Potassium antimonide
- Names: Other names Tripotassium antimonide; Tripotassium stibide;

Identifiers
- CAS Number: 16823-94-2;
- 3D model (JSmol): Interactive image;
- ChemSpider: 64879259;
- ECHA InfoCard: 100.037.117
- EC Number: 240-845-4;
- CompTox Dashboard (EPA): DTXSID30884936 ;

Properties
- Chemical formula: K_{3}Sb
- Molar mass: 239.055 g·mol^{−1}
- Appearance: yellow-green crystals
- Density: 2.37 g/cm^{3}
- Melting point: 812 °C (1,494 °F; 1,085 K)
- Solubility in water: reacts with water

Related compounds
- Related compounds: Sodium antimonide;

= Potassium antimonide =

Potassium antimonide is a binary inorganic compound of potassium and antimony with the molecular formula K3Sb.

==Synthesis==
The compound is synthesized by fusing the elements:

3K + Sb -> K3Sb

==Physical properties==
The compound forms yellow-green crystals of the hexagonal crystal system, space group P6_{3}/mmc.

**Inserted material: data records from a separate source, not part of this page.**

(* ===== verification/_CoqProject ===== *)
-Q . S2P
Prelude.v
Bits.v
Bytes.v
Replay.v
Ratelimiter.v
AllowedIPs.v
GoStrings.v
GoNetip.v
MagicHeader.v
ObfChain.v
Messages.v
Wire.v
Tai64n.v
Noise.v
ToyCrypto.v
Sessions.v
Handshake.v
Cookie.v
Transport.v
Runtime.v
Engine.v
Uapi.v
Machine.v
EngineSteps.v
EngineInv.v
EngineProps.v
EngineSend.v
EngineLoad.v
EngineTimers.v
UapiProps.v
TlsFragment.v
Masque.v
QuicInitial.v
AwgOptions.v
MasqueProps.v
QuicProps.v
QuicPacket.v
Masquerade.v
WgEndpoint.v
AwgProps.v
EndpointProps.v
EndpointPeers.v
Rules.v
RulesProps.v
DnsRouter.v
DnsClient.v
DnsCache.v
Ja3.v
Sniff.v
SniffProps.v
Router.v
SniffDecoys.v
RouterProps.v
RouterQuic.v
PreMatch.v
PreMatchProps.v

A cubic form of K3Sb can be obtained as a thin film by first oxidizing the surface of an antimony layer before introducing potassium.

==Chemical properties==
Potassium antimonide reacts with water, producing stibine and potassium hydroxide:
K3Sb + 3H2O → H3Sb + 3KOH

==Uses==
The compound is recognized for its applications in electronics, particularly within photocathodes and photomultiplier tubes. Its capacity to release electrons upon light exposure renders it essential in equipment that depends on effective photoemission.